REPUBLIKA.CO.ID, JAKARTA -- Guru Besar Bidang Linguistik Universitas Mataram Prof Mahsun berpendapat kata "mudik" dan "pulang kampung" memiliki makna yang sama. Hal itu mengacu pada Kamus Besar Bahasa Indonesia.
"Dalam kamus bahasa Indonesia, konstruksi pulang ke desa atau kampung merupakan salah satu makna dari kata mudik itu sendiri," ujar Mahsun saat dihubungi dari Jakarta, Jumat.
Sebelumnya Presiden Jokowi dalam tayangan Mata Najwa "Jokowi Diuji Pandemi", membedakan makna antara "pulang kampung" dan "mudik".
Presiden menyebut mudik dilakukan saat musim lebaran. Sementara pulang kampung di luar dari musim itu.
Menurut Mahsun, Presiden Jokowi memberi makna baru pada konstruksi "pulang kampung" sebagai peristiwa pulangnya para pekerja di perantauan ke kampung halamannya tempat anak dan istrinya tinggal. Hal itu tentunya bisa terjadi kapan saja. Sedangkan mudik hanya terjadi menjelang Hari Raya Idul Fitri.

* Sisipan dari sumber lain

(* ===== verification/Idempotency.v ===== *)
(** * Idempotency keys (src/api/idempotency.rs)

    A bounded store of first responses with a time to live, keyed by tenant,
    endpoint and key.  Instants are nanoseconds of a monotonic clock; each
    reading of it is an argument. *)

From S2P Require Import Prelude.
From S2P Require Import Ids.
From S2P Require Import Hashing.
From Stdlib Require Import Ascii.
#[local] Open Scope Z_scope.

Inductive IdempotencyOutcome : Type :=
| IoFresh
| IoReplay (response : string)
| IoConflict
| IoError.

Record Entry := mkEntry {
  en_body_hash : string;
  en_response : string;
  en_inserted_at : Z;
}.

(** [order] has the oldest key first. *)
Record Inner := mkInner {
  in_entries : gmap string Entry;
  in_order : list string;
}.

Record IdempotencyStore := mkStore {
  is_inner : Inner;
  is_capacity : nat;
  is_ttl : Z;
}.

Definition IdempotencyStore_new (capacity : nat) (ttl : Z) : IdempotencyStore :=
  mkStore (mkInner ∅ []) capacity ttl.

Definition ns_per_second : Z := 1000000000.

Definition IdempotencyStore_with_defaults : IdempotencyStore :=
  IdempotencyStore_new (Z.to_nat 10000) (24 * 60 * 60 * ns_per_second).

Definition IdempotencyStore_with_capacity_ttl (capacity : nat) (ttl : Z) : IdempotencyStore :=
  IdempotencyStore_new capacity ttl.

(** [Vec::retain] of the keys other than [k]. *)
Definition retain_not (k : string) (order : list string) : list string :=
  List.filter (fun o => negb (bool_decide (o = k))) order.

(** [Instant::duration_since] saturates at zero. *)
Definition is_expired (now ttl : Z) (e : Entry) : bool := ttl <? Z.max 0 (now - en_inserted_at e).

Definition remove_key (i : Inner) (k : string) : Inner :=
  mkInner (delete k (in_entries i)) (retain_not k (in_order i)).

Definition prune (now ttl : Z) (i : Inner) : Inner :=
  let expired := fst <$> List.filter (fun ke => is_expired now ttl (snd ke))
                           (map_to_list (in_entries i)) in
  fold_left remove_key expired i.

(** The eviction loop: the front of the order goes while it is too long. *)
Fixpoint evict (capacity : nat) (entries : gmap string Entry) (order : list string) : Inner :=
  match order with
  | k :: rest =>
      if (capacity <? length order)%nat then evict capacity (delete k entries) rest
      else mkInner entries order
  | [] => mkInner entries []
  end.

(** Both writers insert the same way. *)
Definition insert_entry (capacity : nat) (i : Inner) (ckey : string) (e : Entry) : Inner :=
  let order := retain_not ckey (in_order i) ++ [ckey] in
  evict capacity (<[ckey := e]> (in_entries i)) order.

Definition nul : string := String zero EmptyString.

Section Idempotency.
Context `{Sha256Ops} `{UuidOps}.

Definition composite_key (tenant : option TenantId) (endpoint key : string) : string :=
  match tenant with
  | Some t => uuid_display t +:+ nul +:+ endpoint +:+ nul +:+ key
  | None => endpoint +:+ nul +:+ key
  end.

Definition hash_body (body : string) : string := hash_to_hex (hash_str body).

Definition lookup_outcome (i : Inner) (ckey body_hash : string) : IdempotencyOutcome :=
  match in_entries i !! ckey with
  | Some entry =>
      if bool_decide (en_body_hash entry = body_hash) then IoReplay (en_response entry)
      else IoConflict
  | None => IoFresh
  end.

Definition with_inner (s : IdempotencyStore) (i : Inner) : IdempotencyStore :=
  mkStore i (is_capacity s) (is_ttl s).

(** The lookup shared by [check] and [check_now]. *)
Definition check_key (now : Z) (s : IdempotencyStore) (ckey request_body : string)
    : IdempotencyOutcome * IdempotencyStore :=
  let i := prune now (is_ttl s) (is_inner s) in
  (lookup_outcome i ckey (hash_body request_body), with_inner s i).

(** The insertion shared by [remember] and [remember_now]. *)
Definition remember_key (now : Z) (s : IdempotencyStore) (ckey request_body response : string)
    : IdempotencyStore :=
  with_inner s (insert_entry (is_capacity s) (is_inner s) ckey
                  (mkEntry (hash_body request_body) response now)).

Definition check_now (now : Z) (s : IdempotencyStore) (endpoint key request_body : string)
    : IdempotencyOutcome * IdempotencyStore :=
  check_key now s (composite_key None endpoint key) request_body.

Definition remember_now (now : Z) (s : IdempotencyStore) (endpoint key request_body response : string)
    : IdempotencyStore :=
  remember_key now s (composite_key None endpoint key) request_body response.

Definition check (now : Z) (s : IdempotencyStore) (tenant_id : TenantId)
    (endpoint key request_body : string) : IdempotencyOutcome * IdempotencyStore :=
  check_key now s (composite_key (Some tenant_id) endpoint key) request_body.

Definition remember (now : Z) (s : IdempotencyStore) (tenant_id : TenantId)
    (endpoint key request_body response : string) : IdempotencyOutcome * IdempotencyStore :=
  (IoFresh, remember_key now s (composite_key (Some tenant_id) endpoint key) request_body response).

(** The override for the in-memory store: one critical section. *)
Definition check_and_remember (now_prune now_insert : Z) (s : IdempotencyStore)
    (tenant_id : TenantId) (endpoint key request_body response : string)
    : IdempotencyOutcome * IdempotencyStore :=
  let ckey := composite_key (Some tenant_id) endpoint key in
  let body_hash := hash_body request_body in
  let i := prune now_prune (is_ttl s) (is_inner s) in
  match in_entries i !! ckey with
  | Some entry =>
      (if bool_decide (en_body_hash entry = body_hash) then IoReplay (en_response entry)
       else IoConflict, with_inner s i)
  | None =>
      (IoFresh, with_inner s (insert_entry (is_capacity s) i ckey
                               (mkEntry body_hash response now_insert)))
  end.

(** The trait's default implementation. *)
Definition default_check_and_remember (now_prune now_insert : Z) (s : IdempotencyStore)
    (tenant_id : TenantId) (endpoint key request_body response : string)
    : IdempotencyOutcome * IdempotencyStore :=
  match check now_prune s tenant_id endpoint key request_body with
  | (IoFresh, s') => (IoFresh, snd (remember now_insert s' tenant_id endpoint key request_body response))
  | (other, s') => (other, s')
  end.

Definition store_len (now : Z) (s : IdempotencyStore) : nat * IdempotencyStore :=
  let i := prune now (is_ttl s) (is_inner s) in
  (size (in_entries i), with_inner s i).

Definition store_is_empty (now : Z) (s : IdempotencyStore) : bool * IdempotencyStore :=
  let '(n, s') := store_len now s in (bool_decide (n = 0%nat), s').

End Idempotency.
(* ===== verification/Pure.v ===== *)
(** * Pure evaluation (src/pure.rs), content hashes (src/rulepack.rs) and the
    registry cache (src/rules/registry_cache.rs)

    [evaluate] is the stateless entry point: account, pack, registry, kind,
    time and inputs in, verdict and input hash out.  The hashes are SHA-256
    digests of the bytes the fields write, in the order of the source; the
    cache key is a SipHash of the plan's fields. *)

From S2P Require Import Prelude.
From S2P Require Import Decimal.
From S2P Require Import Chrono.
From S2P Require Import Ids.
From S2P Require Import Domain.
From S2P Require Import Plan.
From S2P Require Import Account.
From S2P Require Import Violation.
From S2P Require Import Pack.
From S2P Require Import RuleApi.
#[local] Open Scope Z_scope.
From S2P Require Import Registry.
From S2P Require Import Decision.
From S2P Require Import Pipeline.
From S2P Require Import Hashing.

(** ** Discriminants *)

Definition ChallengePhase_variant (p : ChallengePhase) : Z :=
  match p with Phase1 => 0 | Phase2 => 1 | FundedPhase => 2 end.

Definition LossReference_variant (r : LossReference) : Z :=
  match r with Static => 0 | Trailing => 1 | EodTrailing => 2 | IntradayTrail => 3 end.

Definition AccountType_variant (t : AccountType) : Z :=
  match t with AtPhase1 => 0 | AtPhase2 => 1 | AtFunded => 2 | AtDemo => 3 end.

Definition AccountStatus_variant (s : AccountStatus) : Z :=
  match s with
  | StPending => 0
  | StActive => 1
  | StTargetHitPending => 2
  | StPassed => 3
  | StFailed => 4
  | StFunded => 5
  | StPayoutPending => 6
  | StClosed => 7
  | StEmergencyStopped => 8
  end.

Definition RuleBasis_variant (b : RuleBasis) : Z :=
  match b with RbStatic => 0 | RbTrailing => 1 | RbEodTrailing => 2 | RbIntradayTrail => 3 end.

Definition RuleUnit_variant (u : RuleUnit) : Z := match u with UPercent => 0 | UMoney => 1 end.

Definition PositionSide_variant (s : PositionSide) : Z := match s with Long => 0 | Short => 1 end.

Definition OrderSide_variant (s : OrderSide) : Z := match s with Buy => 0 | Sell => 1 end.

(** ** Provenance of equity *)

Inductive EquitySource : Type := SrcBrokerReported | SrcEstimated.

Definition EquitySource_default : EquitySource := SrcEstimated.

Definition EquitySource_variant (s : EquitySource) : Z :=
  match s with SrcBrokerReported => 0 | SrcEstimated => 1 end.

Definition EquitySource_parse (s : string) : outcome EquitySource :=
  let s := to_ascii_lowercase s in
  if str_in s ["broker_reported"; "broker"] then Ret SrcBrokerReported
  else if str_in s ["estimated"; "estimate"] then Ret SrcEstimated
  else Err (InvalidConfig "unknown equity_source '{other}' (expected broker_reported | estimated)").

Section Pure.
Context `{HO : HashOps} `{!JsonOps}.

(** ** The plan's bytes *)

(** The fields both hashes write first, in this order. *)
Definition plan_bytes (p : ChallengePlan) : list Z :=
  hash_decimal (plan_initial_balance_money p)
  ++ hash_decimal (plan_profit_target_pct p)
  ++ hash_decimal (plan_max_daily_drawdown_pct p)
  ++ hash_decimal (plan_max_total_drawdown_pct p)
  ++ hash_variant (LossReference_variant (plan_max_loss_reference p))
  ++ hash_bool (plan_drawdown_on_balance p)
  ++ hash_bool (plan_trailing_drawdown_enabled p)
  ++ hash_decimal (plan_trailing_drawdown_pct p)
  ++ hash_u32 (plan_min_trading_days p)
  ++ hash_option hash_u32 (plan_time_limit_days p)
  ++ hash_u8 (plan_day_reset_time p)
  ++ hash_option hash_decimal (plan_max_position_lots p)
  ++ hash_option hash_decimal (plan_max_total_lots p)
  ++ hash_option hash_u32 (plan_max_open_positions p)
  ++ hash_option hash_u32 (plan_max_daily_trades p)
  ++ hash_bool (plan_news_trading_allowed p)
  ++ hash_bool (plan_overnight_holding_allowed p)
  ++ hash_bool (plan_weekend_holding_allowed p)
  ++ hash_bool (plan_hedging_allowed p)
  ++ hash_bool (plan_grid_trading_allowed p)
  ++ hash_bool (plan_copy_trading_allowed p)
  ++ hash_bool (plan_require_stop_loss p)
  ++ hash_bool (plan_require_take_profit p)
  ++ hash_option hash_decimal (plan_consistency_pct p)
  ++ hash_u64 (plan_cooldown_seconds p)
  ++ hash_u32 (plan_leverage p)
  ++ hash_option (fun '(a, b) => hash_u8 a ++ hash_u8 b) (plan_trading_hours p)
  ++ hash_option hash_decimal (plan_per_trade_max_loss_pct p)
  ++ hash_option hash_decimal (plan_per_trade_max_loss_money p)
  ++ hash_bool (plan_hft_ban_enabled p)
  ++ hash_u64 (plan_hft_min_round_trip_seconds p)
  ++ hash_option hash_u32 (plan_inactivity_days p)
  ++ hash_variant (ChallengePhase_variant (plan_phase p))
  ++ hash_bool (bool_decide (is_Some (plan_timezone p))).

Definition hash_plan_into (h : Sha256Hasher) (p : ChallengePlan) : Sha256Hasher :=
  Sha256Hasher_write h
    (plan_bytes p ++ hash_bool (plan_refundable p) ++ hash_decimal (plan_refund_fee_amount p)
     ++ hash_bool (bool_decide (is_Some (plan_payout_config p)))).

(** ** The registry cache *)

Definition plan_cache_key (p : ChallengePlan) : Z :=
  Sip.hash_bytes
    (plan_bytes p ++ hash_bool (bool_decide (is_Some (plan_payout_config p)))
     ++ hash_bool (plan_refundable p) ++ hash_decimal (plan_refund_fee_amount p)).

(** The process-wide cache is threaded through. *)
Definition get_or_build (cache : gmap Z RuleRegistry) (plan : ChallengePlan)
    : outcome (RuleRegistry * gmap Z RuleRegistry) :=
  match cache !! plan_cache_key plan with
  | Some registry => Ret (registry, cache)
  | None =>
      let! registry := RuleRegistry_with_default_rules_for_plan plan in
      Ret (registry, <[plan_cache_key plan := registry]> cache)
  end.

(** ** Content hash of a pack *)

Definition RuleEntry_bytes (r : RuleEntry) : list Z :=
  hash_str (re_id r)
  ++ hash_str (re_kind r)
  ++ hash_variant (RuleBasis_variant (re_basis r))
  ++ hash_variant (RuleUnit_variant (re_unit r))
  ++ hash_decimal (re_value r)
  ++ hash_u32 (re_priority r)
  ++ hash_bool (re_enabled r)
  ++ hash_option hash_i64 (re_tolerance_cents r)
  ++ hash_option hash_decimal (re_early_warning_pct r)
  ++ hash_str (re_params_json r).

Definition RulePack_content_hash `{Sha256Ops} (p : RulePack) : string :=
  finalize_hex (Sha256Hasher_write Sha256Hasher_new
    (hash_str (rp_id p) ++ hash_u32 (rp_version p) ++ hash_uuid (rp_tenant_id p)
     ++ (rp_rules p ≫= RuleEntry_bytes)
     ++ hash_decimal (rp_initial_balance p) ++ hash_u32 (rp_leverage p)
     ++ hash_decimal (rp_profit_target_pct p))).

(** ** The input hash *)

Definition account_bytes (a : Account) : list Z :=
  hash_uuid (acc_id a)
  ++ hash_uuid (acc_tenant_id a)
  ++ hash_variant (AccountType_variant (acc_account_type a))
  ++ hash_decimal (acc_balance a)
  ++ hash_decimal (acc_equity a)
  ++ hash_decimal (acc_estimated_equity a)
  ++ hash_decimal (acc_estimated_balance a)
  ++ hash_decimal (acc_peak_balance a)
  ++ hash_decimal (acc_peak_equity a)
  ++ hash_decimal (acc_day_start_balance a)
  ++ hash_decimal (acc_day_start_equity a)
  ++ hash_decimal (acc_total_realized_pnl a)
  ++ hash_decimal (acc_today_realized_pnl a)
  ++ hash_decimal (acc_total_commissions a)
  ++ hash_decimal (acc_total_swaps a)
  ++ hash_decimal (acc_largest_day_profit a)
  ++ hash_decimal (acc_largest_day_loss a)
  ++ hash_decimal (acc_sum_positive_days_profit a)
  ++ hash_u32 (acc_active_trading_days a)
  ++ hash_u32 (acc_trading_day_index a)
  ++ hash_bool (acc_day_counted_today a)
  ++ hash_option hash_timestamp (acc_target_reached_at a)
  ++ hash_option hash_u32 (acc_target_reached_on_day a)
  ++ hash_variant (AccountStatus_variant (acc_status a))
  ++ hash_u64 (acc_version a)
  ++ hash_option hash_timestamp (acc_last_tick_ts a)
  ++ hash_option hash_timestamp (acc_last_trade_at a).

Definition position_bytes (p : Position) : list Z :=
  hash_uuid (pos_id p) ++ hash_str (pos_symbol p)
  ++ hash_variant (PositionSide_variant (pos_side p))
  ++ hash_decimal (pos_open_quantity p) ++ hash_decimal (pos_avg_entry_price p).

Definition trade_bytes (t : Trade) : list Z :=
  hash_uuid (tr_id t) ++ hash_str (tr_symbol t)
  ++ hash_variant (OrderSide_variant (tr_side t))
  ++ hash_decimal (tr_price t) ++ hash_decimal (tr_quantity t) ++ hash_timestamp (tr_executed_at t).

Definition reference_trade_bytes (t : Trade) : list Z :=
  hash_uuid (tr_id t) ++ hash_uuid (tr_account_id t) ++ hash_str (tr_symbol t)
  ++ hash_decimal (tr_price t) ++ hash_decimal (tr_quantity t).

Definition pending_order_bytes (o : Order) : list Z :=
  hash_uuid (ord_id o) ++ hash_str (ord_symbol o)
  ++ hash_variant (OrderSide_variant (ord_side o))
  ++ hash_decimal (ord_quantity o) ++ hash_timestamp (ord_submitted_at o).

Definition latest_trade_bytes (t : Trade) : list Z :=
  hash_uuid (tr_id t) ++ hash_timestamp (tr_executed_at t).

Definition latest_tick_bytes (t : Tick) : list Z :=
  hash_str (tick_symbol t) ++ hash_decimal (q_bid (tick_quote t))
  ++ hash_decimal (q_ask (tick_quote t)) ++ hash_timestamp (q_ts (tick_quote t)).

(** [if let Some(x)]: an absent value writes nothing. *)
Definition if_some {A} (f : A → list Z) (o : option A) : list Z :=
  match o with Some x => f x | None => [] end.

Definition compute_input_hash `{Sha256Ops} (account : Account) (pack : RulePack)
    (ctx_kind : RuleContextKind) (server_time : Timestamp) (open_positions : list Position)
    (today_trades : list Trade) (pending_order : option Order) (latest_trade : option Trade)
    (latest_tick : option Tick) (cross_reference_trades : list Trade)
    (equity_source : EquitySource) : string :=
  let h := Sha256Hasher_write Sha256Hasher_new (account_bytes account) in
  let h := hash_plan_into h (acc_plan account) in
  let h := Sha256Hasher_write h (hash_str (RulePack_content_hash pack)) in
  let h := Sha256Hasher_write h (hash_timestamp server_time) in
  let h := Sha256Hasher_write h (hash_str (RuleContextKind_display ctx_kind)) in
  let h := Sha256Hasher_write h (open_positions ≫= position_bytes) in
  let h := Sha256Hasher_write h (today_trades ≫= trade_bytes) in
  let h := Sha256Hasher_write h (cross_reference_trades ≫= reference_trade_bytes) in
  let h := Sha256Hasher_write h (hash_variant (EquitySource_variant equity_source)) in
  let h := Sha256Hasher_write h (if_some pending_order_bytes pending_order) in
  let h := Sha256Hasher_write h (if_some latest_trade_bytes latest_trade) in
  let h := Sha256Hasher_write h (if_some latest_tick_bytes latest_tick) in
  finalize_hex h.

(** ** Evaluation *)

Record EvaluateInputs := mkEvaluateInputs {
  ei_open_positions : list Position;
  ei_today_trades : list Trade;
  ei_recent_events : list DomainEvent;
  ei_cross_reference_trades : list Trade;
  ei_pending_order : option Order;
  ei_latest_trade : option Trade;
  ei_latest_tick : option Tick;
  ei_equity_source : EquitySource;
}.

#[global] Instance EvaluateInputs_settable : Settable EvaluateInputs := fun r =>
  mkEvaluateInputs (ei_open_positions r) (ei_today_trades r) (ei_recent_events r)
    (ei_cross_reference_trades r) (ei_pending_order r) (ei_latest_trade r) (ei_latest_tick r)
    (ei_equity_source r).

Definition EvaluateInputs_default : EvaluateInputs :=
  mkEvaluateInputs [] [] [] [] None None None EquitySource_default.

Definition EvaluateInputs_for_tick (open_positions : list Position) (today_trades : list Trade)
    (latest_tick : Tick) : EvaluateInputs :=
  EvaluateInputs_default <| ei_open_positions := open_positions |>
    <| ei_today_trades := today_trades |> <| ei_latest_tick := Some latest_tick |>.

Definition EvaluateInputs_with_equity_source (i : EvaluateInputs) (src : EquitySource)
    : EvaluateInputs := i <| ei_equity_source := src |>.

Definition EvaluateInputs_with_cross_reference_trades (i : EvaluateInputs) (trades : list Trade)
    : EvaluateInputs := i <| ei_cross_reference_trades := trades |>.

Record PureVerdict := mkPureVerdict {
  pv_decision : Decision;
  pv_reports : list RuleReport;
  pv_input_hash : string;
  pv_pack_version : Z;
  pv_pack_id : string;
}.

Definition PureVerdict_is_terminating (v : PureVerdict) : bool :=
  Decision_is_terminating (pv_decision v).

Definition EvaluationResult_from (v : PureVerdict) : EvaluationResult :=
  mkEvaluationResult (pv_reports v) (pv_decision v).

(** The context of a pure evaluation; [now] is the reading [RuleContext::new]
    makes before the server time replaces it. *)
Definition pure_context (account : Account) (kind : RuleContextKind) (now server_time : Timestamp)
    (inputs : EvaluateInputs) : RuleContext :=
  let ctx := RuleContext_new account now in
  let ctx := ctx <| ctx_kind := kind |>
                 <| ctx_open_positions := ei_open_positions inputs |>
                 <| ctx_today_trades := ei_today_trades inputs |>
                 <| ctx_recent_events := ei_recent_events inputs |>
                 <| ctx_cross_reference_trades := ei_cross_reference_trades inputs |>
                 <| ctx_rule_config := RuleConfig_from_plan (acc_plan account) |>
                 <| ctx_server_time := server_time |> in
  let ctx := match ei_equity_source inputs with
             | SrcBrokerReported =>
                 RuleContext_with_broker_equity ctx (acc_equity account) (acc_balance account)
             | SrcEstimated =>
                 RuleContext_with_estimated_equity ctx (acc_equity account) (acc_balance account)
             end in
  let ctx := match ei_pending_order inputs with
             | Some o => ctx <| ctx_pending_order := Some o |> | None => ctx end in
  let ctx := match ei_latest_trade inputs with
             | Some t => ctx <| ctx_latest_trade := Some t |> | None => ctx end in
  match ei_latest_tick inputs with
  | Some t => ctx <| ctx_latest_tick := Some t |>
  | None => ctx
  end.

(** [fresh] and [now_reports] are what the registry draws for its reports. *)
Definition evaluate `{Sha256Ops} (fresh : nat → Fresh) (now now_reports : Timestamp)
    (account : Account) (pack : RulePack) (registry : RuleRegistry) (kind : RuleContextKind)
    (server_time : Timestamp) (inputs : EvaluateInputs) : outcome PureVerdict :=
  let ctx := pure_context account kind now server_time inputs in
  let input_hash :=
    compute_input_hash account pack kind server_time (ei_open_positions inputs)
      (ei_today_trades inputs) (ei_pending_order inputs) (ei_latest_trade inputs)
      (ei_latest_tick inputs) (ei_cross_reference_trades inputs) (ei_equity_source inputs) in
  let! reports := RuleRegistry_evaluate fresh now_reports registry ctx in
  Ret {| pv_decision := Decision_from_reports reports;
         pv_reports := reports;
         pv_input_hash := input_hash;
         pv_pack_version := rp_version pack;
         pv_pack_id := rp_id pack |}.

End Pure.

Persoalannya bolehkah mengubah makna suatu istilah? Mahsun menjelaskan beberapa sifat dasar dari bahasa manusia yakni berubah dan berkembang sesuai dengan perubahan dan perkembangan penuturnya. Selain itu bahasa manusia bersifat arbiter atau manasuka.
"Artinya kata-kata dalam bahasa itu diciptakan oleh penuturnya secara manasuka. Sifat yang kedua ini, memungkinkan terjadinya perbedaan penamaan tentang satu konsep yang sama antar beberapa bahasa," ujarnya.
Ia lantas menyebutkan apa yang disebut sebagai 'celana' oleh orang berbahasa Melayu/Indonesia, oleh orang Jawa disebut 'katok', dan orang Sumbawa menyebutnya 'seluar.' "Tidak ada hubungan logis antara nama dengan konsepnya," ujar dia.
Jika melihat dua sifat dasar bahasa tersebut, maka tidak ada alasan menolak pemaknaan baru dari kata mudik dan pulang kampung seperti yang disampaikan Jokowi. "Apalagi beliau memiliki pengaruh yang sangat besar sebagai orang nomor satu di Republik ini. Bukankah makna kata atau tuturan ditentukan siapa yang mengucapkan kata itu," kata Mahsun lagi.